Set down exactly the lines below, starting at the one that contains "advance_ok s c b : store_ok" and ending at the one that contains "next_after c (store_last", with both of those lines included and nothing else.

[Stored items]
....................
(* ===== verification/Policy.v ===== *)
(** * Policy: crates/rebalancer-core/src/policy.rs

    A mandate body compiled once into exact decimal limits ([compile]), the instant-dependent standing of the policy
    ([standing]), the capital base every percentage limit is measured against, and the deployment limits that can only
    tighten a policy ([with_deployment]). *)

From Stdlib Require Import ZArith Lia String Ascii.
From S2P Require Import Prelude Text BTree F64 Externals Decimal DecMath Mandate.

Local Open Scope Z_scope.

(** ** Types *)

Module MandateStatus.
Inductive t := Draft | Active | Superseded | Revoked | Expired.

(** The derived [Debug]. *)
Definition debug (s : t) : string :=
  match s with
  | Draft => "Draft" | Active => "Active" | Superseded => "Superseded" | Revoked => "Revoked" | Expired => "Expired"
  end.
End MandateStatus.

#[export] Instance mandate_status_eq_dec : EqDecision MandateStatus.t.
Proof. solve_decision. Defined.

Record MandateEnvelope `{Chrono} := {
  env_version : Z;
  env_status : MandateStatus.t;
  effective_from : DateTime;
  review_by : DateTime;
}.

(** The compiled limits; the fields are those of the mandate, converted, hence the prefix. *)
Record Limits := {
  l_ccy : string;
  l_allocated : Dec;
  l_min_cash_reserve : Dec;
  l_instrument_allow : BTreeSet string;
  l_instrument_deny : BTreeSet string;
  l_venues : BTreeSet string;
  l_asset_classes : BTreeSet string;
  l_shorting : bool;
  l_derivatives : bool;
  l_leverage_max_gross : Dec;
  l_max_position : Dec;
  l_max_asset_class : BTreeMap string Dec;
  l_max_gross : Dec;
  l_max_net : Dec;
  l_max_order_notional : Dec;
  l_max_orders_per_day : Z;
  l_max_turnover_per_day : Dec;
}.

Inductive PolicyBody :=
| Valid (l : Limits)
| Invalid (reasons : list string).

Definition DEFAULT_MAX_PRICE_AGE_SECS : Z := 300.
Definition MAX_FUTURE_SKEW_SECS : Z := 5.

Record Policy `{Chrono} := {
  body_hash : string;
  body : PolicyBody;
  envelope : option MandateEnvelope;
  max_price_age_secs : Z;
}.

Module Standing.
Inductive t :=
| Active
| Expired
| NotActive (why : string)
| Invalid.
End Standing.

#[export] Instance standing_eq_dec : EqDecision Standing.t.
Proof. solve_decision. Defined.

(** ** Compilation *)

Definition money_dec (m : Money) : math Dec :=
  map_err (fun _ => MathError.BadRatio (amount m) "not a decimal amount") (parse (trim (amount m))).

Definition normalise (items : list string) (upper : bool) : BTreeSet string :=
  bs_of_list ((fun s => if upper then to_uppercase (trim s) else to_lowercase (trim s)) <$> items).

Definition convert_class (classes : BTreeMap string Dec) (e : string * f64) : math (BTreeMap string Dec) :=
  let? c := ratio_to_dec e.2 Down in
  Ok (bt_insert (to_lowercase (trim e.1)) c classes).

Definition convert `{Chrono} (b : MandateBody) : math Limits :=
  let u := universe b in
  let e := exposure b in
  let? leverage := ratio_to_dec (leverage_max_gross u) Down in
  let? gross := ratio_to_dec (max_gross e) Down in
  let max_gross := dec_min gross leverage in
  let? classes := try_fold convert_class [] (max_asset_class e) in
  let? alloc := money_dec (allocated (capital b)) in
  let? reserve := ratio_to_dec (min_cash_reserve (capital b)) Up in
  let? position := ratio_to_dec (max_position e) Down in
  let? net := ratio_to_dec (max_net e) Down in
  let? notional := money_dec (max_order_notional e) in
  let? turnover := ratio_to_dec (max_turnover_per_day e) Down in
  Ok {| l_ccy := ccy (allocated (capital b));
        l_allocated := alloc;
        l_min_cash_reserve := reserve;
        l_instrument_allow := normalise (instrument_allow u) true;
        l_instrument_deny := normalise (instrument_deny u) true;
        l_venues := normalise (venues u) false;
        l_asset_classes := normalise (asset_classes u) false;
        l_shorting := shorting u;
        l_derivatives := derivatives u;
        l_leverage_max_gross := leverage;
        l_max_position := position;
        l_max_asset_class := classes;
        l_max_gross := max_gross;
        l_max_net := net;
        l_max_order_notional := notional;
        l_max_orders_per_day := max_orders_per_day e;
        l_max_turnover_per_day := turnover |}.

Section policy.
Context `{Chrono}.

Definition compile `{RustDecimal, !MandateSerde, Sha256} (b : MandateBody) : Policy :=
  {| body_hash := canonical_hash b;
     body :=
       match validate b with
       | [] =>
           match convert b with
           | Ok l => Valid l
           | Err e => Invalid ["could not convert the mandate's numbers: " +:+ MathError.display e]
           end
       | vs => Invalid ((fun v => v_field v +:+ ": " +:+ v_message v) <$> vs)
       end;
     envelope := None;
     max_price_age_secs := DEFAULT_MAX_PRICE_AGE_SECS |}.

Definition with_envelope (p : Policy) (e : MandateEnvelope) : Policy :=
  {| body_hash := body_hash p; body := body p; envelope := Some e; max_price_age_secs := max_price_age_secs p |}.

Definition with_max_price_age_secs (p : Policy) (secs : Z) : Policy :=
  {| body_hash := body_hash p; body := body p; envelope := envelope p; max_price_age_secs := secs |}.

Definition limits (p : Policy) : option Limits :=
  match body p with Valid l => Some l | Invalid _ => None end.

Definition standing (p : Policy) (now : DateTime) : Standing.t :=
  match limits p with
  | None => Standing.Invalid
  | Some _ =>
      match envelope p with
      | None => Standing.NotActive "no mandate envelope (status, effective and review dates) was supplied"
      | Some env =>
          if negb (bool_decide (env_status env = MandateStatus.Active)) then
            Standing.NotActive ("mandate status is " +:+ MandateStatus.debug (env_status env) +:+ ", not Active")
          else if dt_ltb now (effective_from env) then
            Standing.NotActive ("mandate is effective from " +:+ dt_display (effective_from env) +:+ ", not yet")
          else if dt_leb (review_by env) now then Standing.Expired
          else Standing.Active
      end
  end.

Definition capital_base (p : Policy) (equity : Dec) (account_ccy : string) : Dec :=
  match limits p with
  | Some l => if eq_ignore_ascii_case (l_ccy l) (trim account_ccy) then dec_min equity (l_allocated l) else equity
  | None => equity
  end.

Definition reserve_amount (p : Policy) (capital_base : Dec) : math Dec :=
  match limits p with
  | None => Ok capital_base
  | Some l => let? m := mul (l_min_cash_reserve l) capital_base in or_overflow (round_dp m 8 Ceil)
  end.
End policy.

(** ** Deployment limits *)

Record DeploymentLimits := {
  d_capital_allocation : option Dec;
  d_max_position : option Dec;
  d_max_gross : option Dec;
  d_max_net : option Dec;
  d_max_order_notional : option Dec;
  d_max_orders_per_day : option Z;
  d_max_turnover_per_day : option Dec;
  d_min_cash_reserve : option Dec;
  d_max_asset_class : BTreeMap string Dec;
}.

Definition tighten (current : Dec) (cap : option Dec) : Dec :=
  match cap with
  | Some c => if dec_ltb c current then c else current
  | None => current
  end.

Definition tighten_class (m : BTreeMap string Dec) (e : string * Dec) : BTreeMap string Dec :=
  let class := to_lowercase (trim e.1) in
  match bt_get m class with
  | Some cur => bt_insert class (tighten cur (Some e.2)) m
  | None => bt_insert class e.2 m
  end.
....................
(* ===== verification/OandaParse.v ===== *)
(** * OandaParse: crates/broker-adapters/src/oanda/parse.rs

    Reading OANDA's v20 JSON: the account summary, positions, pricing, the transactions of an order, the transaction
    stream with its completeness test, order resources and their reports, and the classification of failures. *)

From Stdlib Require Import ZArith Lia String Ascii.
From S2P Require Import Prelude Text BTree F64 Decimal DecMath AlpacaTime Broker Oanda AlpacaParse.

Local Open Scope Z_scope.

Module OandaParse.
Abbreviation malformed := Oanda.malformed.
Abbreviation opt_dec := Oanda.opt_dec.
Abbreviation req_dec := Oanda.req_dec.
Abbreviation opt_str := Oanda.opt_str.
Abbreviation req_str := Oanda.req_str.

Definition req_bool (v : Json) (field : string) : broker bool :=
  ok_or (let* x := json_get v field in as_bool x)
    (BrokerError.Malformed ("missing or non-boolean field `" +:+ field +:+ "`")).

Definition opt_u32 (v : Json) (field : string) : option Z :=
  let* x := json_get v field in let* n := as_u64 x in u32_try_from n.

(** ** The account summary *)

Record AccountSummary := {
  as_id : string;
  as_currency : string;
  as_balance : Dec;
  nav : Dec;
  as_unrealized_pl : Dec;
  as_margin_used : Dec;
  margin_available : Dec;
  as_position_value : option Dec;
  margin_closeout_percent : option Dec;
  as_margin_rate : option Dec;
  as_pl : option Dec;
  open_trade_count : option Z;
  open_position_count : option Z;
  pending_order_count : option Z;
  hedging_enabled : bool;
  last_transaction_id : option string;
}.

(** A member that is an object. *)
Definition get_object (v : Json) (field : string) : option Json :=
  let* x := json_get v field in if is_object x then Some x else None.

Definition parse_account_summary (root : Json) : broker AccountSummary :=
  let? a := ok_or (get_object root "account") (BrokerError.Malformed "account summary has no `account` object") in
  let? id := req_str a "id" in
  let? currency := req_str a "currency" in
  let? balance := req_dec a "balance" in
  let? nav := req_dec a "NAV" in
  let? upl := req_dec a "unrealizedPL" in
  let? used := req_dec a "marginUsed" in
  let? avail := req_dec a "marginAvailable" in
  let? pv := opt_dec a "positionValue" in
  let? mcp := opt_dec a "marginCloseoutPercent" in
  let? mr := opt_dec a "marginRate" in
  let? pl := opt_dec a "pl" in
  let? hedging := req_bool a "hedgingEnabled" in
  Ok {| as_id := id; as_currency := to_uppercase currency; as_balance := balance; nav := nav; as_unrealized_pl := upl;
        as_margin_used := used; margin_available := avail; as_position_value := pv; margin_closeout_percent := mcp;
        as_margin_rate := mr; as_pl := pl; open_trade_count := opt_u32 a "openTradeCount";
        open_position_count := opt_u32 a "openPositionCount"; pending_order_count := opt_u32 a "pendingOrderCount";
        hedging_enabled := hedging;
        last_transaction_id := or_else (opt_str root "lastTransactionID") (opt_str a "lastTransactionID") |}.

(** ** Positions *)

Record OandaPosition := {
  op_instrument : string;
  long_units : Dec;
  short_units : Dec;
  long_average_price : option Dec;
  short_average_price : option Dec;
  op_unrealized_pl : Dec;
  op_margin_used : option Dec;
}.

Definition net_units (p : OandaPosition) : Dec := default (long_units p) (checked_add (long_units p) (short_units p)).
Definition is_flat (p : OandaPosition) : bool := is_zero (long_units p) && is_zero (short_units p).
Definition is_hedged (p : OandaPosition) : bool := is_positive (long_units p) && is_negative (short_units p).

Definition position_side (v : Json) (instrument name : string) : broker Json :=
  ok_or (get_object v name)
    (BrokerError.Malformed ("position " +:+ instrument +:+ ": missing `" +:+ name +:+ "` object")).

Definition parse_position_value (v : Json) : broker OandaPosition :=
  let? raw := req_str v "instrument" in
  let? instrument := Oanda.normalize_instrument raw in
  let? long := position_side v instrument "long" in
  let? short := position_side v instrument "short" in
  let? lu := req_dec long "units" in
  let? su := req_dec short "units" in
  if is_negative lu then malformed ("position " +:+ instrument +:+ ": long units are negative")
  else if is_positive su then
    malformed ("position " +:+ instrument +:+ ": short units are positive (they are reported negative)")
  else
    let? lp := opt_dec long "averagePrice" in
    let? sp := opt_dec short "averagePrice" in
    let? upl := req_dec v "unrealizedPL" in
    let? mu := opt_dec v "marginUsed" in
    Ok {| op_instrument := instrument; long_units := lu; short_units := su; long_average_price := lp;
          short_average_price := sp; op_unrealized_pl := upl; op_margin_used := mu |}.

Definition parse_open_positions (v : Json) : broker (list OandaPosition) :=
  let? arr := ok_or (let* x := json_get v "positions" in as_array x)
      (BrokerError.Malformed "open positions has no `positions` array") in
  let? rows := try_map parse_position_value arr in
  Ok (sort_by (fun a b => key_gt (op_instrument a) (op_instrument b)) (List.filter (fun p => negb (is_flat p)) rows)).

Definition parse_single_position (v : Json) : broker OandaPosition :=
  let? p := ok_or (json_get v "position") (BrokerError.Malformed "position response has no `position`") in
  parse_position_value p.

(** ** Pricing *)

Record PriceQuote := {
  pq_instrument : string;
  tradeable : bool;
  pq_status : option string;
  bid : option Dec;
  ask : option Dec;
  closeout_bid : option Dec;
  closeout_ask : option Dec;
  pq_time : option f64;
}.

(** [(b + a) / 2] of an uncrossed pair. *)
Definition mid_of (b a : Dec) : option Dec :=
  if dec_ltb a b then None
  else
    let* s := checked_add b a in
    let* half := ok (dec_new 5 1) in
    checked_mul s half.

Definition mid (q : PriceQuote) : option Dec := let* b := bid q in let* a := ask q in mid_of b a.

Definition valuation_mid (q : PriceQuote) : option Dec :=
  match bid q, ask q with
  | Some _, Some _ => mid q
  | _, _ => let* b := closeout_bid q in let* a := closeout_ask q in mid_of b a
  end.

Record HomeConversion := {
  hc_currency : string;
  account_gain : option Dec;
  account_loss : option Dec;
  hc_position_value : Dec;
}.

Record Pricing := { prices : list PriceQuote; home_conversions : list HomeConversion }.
....................
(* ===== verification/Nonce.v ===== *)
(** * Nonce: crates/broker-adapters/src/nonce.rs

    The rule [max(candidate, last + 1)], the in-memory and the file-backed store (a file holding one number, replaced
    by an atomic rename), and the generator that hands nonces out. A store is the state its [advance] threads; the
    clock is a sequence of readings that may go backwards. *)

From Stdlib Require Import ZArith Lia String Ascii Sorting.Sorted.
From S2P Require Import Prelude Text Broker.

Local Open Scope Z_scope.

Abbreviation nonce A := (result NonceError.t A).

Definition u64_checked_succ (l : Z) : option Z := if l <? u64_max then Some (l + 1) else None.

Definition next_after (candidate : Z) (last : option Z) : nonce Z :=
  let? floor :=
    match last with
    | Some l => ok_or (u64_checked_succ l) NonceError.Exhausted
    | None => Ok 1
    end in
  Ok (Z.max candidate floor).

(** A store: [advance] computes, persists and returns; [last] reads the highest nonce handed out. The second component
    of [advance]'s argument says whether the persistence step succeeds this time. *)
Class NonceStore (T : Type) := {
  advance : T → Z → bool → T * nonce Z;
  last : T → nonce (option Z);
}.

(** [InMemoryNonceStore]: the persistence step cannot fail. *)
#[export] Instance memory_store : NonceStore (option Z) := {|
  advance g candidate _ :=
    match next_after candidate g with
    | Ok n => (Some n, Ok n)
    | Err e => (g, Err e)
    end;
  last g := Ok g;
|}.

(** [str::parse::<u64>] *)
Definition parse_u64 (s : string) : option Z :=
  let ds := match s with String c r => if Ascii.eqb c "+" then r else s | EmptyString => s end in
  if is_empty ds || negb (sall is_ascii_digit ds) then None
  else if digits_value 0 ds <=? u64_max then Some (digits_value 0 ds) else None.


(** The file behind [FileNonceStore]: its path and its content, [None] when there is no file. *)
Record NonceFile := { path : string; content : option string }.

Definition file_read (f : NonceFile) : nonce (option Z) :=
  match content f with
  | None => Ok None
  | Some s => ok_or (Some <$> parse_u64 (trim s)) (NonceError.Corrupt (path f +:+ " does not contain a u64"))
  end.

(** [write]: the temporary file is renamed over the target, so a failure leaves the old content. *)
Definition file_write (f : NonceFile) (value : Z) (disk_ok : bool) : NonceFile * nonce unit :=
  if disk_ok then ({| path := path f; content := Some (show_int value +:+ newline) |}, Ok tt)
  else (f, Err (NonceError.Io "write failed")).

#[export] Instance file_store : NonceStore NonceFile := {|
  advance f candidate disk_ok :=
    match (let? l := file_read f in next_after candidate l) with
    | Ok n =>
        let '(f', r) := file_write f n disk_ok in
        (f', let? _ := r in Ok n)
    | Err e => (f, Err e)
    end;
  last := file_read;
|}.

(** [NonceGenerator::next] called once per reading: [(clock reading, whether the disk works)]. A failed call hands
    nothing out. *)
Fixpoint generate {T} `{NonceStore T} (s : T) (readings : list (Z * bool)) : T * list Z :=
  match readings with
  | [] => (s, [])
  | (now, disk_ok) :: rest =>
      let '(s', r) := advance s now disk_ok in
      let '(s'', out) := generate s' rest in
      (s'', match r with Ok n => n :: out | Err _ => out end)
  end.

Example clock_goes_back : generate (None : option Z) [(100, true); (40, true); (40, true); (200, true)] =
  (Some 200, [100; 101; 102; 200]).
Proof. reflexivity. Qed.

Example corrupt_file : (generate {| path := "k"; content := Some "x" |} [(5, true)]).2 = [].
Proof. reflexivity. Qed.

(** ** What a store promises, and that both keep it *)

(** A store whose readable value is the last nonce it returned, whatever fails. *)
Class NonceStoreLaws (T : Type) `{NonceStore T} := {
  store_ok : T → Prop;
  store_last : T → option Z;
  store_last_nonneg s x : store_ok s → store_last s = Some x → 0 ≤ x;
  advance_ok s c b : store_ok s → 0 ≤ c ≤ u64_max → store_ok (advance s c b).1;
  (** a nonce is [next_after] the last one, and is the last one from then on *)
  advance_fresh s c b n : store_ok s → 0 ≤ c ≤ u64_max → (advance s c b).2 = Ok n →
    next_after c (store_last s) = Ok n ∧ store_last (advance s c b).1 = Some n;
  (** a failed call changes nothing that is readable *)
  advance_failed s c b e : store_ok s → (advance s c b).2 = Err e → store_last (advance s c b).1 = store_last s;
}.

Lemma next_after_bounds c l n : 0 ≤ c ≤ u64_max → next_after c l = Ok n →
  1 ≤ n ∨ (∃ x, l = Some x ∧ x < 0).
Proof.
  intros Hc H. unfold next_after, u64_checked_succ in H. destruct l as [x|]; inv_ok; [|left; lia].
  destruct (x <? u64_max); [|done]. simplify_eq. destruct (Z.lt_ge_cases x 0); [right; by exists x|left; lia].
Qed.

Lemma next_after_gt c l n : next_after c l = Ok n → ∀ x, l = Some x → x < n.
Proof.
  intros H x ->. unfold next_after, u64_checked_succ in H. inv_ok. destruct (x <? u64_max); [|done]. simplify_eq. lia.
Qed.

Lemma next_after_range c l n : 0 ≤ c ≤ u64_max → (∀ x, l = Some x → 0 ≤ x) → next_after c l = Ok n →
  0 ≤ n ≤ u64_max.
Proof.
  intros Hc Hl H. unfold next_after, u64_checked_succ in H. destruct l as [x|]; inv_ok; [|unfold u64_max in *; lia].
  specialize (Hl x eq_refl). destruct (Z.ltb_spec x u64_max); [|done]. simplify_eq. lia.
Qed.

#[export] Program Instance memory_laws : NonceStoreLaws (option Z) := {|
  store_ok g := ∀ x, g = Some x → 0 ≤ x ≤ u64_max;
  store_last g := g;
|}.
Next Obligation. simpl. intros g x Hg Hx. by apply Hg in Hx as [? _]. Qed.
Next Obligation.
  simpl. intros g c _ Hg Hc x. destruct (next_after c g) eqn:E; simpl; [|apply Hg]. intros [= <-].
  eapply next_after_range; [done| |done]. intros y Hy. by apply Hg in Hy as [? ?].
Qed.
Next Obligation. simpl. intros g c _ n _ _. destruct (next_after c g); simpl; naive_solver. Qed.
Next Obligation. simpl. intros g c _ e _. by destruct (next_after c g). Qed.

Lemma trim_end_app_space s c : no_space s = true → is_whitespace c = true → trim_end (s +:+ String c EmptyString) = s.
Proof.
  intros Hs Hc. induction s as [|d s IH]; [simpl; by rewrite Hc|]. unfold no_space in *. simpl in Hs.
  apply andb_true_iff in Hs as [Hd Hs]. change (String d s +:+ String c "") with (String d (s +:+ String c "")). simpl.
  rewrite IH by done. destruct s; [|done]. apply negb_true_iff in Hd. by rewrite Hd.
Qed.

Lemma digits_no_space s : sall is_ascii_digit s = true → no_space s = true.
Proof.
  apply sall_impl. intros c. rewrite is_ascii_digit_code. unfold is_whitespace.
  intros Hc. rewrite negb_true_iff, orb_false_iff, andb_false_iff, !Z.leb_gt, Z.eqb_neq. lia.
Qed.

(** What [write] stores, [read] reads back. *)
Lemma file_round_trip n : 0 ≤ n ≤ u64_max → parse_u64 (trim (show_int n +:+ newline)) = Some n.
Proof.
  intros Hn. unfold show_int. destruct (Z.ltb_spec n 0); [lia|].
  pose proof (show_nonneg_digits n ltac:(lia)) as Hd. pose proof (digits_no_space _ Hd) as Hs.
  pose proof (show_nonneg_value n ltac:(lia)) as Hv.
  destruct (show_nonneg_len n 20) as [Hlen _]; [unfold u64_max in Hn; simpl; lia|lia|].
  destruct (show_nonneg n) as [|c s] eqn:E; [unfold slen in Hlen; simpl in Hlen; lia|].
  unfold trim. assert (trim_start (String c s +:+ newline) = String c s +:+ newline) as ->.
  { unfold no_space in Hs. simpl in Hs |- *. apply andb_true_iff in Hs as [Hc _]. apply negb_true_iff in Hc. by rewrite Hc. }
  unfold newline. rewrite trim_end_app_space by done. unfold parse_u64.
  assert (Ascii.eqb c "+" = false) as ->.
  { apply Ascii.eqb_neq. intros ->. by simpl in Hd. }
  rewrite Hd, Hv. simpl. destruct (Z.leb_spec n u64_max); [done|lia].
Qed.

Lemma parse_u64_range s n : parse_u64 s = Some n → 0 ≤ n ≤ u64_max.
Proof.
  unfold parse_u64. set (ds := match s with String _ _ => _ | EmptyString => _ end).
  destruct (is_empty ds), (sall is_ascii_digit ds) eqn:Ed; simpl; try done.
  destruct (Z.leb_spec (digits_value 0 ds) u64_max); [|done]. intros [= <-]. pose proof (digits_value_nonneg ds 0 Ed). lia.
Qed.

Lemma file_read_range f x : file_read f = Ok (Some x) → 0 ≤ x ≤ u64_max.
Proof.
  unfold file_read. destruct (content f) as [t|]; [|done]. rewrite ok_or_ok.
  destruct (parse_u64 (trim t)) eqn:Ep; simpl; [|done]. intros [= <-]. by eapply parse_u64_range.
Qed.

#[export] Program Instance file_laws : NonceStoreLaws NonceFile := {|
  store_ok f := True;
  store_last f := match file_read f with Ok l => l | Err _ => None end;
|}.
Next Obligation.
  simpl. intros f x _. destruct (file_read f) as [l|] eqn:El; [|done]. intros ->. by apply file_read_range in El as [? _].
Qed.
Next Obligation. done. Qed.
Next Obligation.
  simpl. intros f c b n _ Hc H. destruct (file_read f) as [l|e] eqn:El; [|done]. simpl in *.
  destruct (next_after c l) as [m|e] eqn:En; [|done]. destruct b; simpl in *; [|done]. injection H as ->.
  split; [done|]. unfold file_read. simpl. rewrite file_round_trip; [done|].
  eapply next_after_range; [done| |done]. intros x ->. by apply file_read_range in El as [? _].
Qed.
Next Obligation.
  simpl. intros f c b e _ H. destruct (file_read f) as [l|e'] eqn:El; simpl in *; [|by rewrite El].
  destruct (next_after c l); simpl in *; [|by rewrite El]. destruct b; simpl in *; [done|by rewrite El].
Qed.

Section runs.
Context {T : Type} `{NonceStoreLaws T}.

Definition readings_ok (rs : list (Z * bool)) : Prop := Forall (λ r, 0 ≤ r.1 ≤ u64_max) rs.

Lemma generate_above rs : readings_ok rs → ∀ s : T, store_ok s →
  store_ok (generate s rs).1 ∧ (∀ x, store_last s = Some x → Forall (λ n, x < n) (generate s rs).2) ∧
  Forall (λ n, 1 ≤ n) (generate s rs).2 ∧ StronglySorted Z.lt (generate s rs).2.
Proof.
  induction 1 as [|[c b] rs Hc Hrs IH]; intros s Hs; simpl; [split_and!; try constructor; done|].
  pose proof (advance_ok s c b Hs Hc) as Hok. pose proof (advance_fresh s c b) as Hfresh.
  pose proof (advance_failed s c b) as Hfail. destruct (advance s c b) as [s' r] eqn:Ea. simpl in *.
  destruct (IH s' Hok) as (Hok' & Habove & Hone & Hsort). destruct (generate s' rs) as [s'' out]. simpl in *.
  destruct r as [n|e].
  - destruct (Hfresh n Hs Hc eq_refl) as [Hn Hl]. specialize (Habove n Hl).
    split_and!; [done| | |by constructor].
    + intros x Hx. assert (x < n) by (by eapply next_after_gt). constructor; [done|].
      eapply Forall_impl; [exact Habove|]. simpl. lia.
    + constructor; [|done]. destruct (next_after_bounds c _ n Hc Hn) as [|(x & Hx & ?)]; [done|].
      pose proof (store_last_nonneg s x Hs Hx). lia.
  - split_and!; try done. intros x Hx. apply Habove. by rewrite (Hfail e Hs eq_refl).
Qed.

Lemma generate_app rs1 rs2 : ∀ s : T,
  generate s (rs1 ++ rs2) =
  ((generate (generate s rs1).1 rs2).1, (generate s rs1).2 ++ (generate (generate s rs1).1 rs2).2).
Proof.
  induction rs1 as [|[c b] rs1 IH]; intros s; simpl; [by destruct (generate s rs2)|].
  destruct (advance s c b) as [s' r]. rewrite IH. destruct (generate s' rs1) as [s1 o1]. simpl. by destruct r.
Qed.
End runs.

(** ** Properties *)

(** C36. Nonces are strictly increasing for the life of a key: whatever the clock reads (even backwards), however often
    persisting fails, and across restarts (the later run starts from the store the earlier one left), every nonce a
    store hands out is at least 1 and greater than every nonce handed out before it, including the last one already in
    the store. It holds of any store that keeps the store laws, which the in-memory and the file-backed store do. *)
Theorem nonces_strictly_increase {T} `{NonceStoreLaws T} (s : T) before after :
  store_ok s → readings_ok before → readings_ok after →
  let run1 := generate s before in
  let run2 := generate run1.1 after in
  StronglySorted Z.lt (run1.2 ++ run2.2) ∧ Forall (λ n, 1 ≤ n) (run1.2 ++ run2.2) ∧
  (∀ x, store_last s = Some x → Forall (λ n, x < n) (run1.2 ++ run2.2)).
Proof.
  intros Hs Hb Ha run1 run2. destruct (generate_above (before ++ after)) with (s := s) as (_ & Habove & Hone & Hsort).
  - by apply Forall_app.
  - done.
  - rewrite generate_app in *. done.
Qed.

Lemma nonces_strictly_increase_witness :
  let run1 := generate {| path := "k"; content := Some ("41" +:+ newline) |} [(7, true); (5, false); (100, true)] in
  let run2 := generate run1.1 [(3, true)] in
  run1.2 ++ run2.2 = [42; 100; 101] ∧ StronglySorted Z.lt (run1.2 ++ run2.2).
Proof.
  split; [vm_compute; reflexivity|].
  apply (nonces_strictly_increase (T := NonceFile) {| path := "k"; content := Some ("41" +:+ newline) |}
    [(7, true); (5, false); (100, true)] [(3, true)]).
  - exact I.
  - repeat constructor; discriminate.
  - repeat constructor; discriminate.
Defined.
....................
Answer to this exercise:
  advance_ok s c b : store_ok s → 0 ≤ c ≤ u64_max → store_ok (advance s c b).1;
  (** a nonce is [next_after] the last one, and is the last one from then on *)
  advance_fresh s c b n : store_ok s → 0 ≤ c ≤ u64_max → (advance s c b).2 = Ok n →
    next_after c (store_last s) = Ok n ∧ store_last (advance s c b).1 = Some n;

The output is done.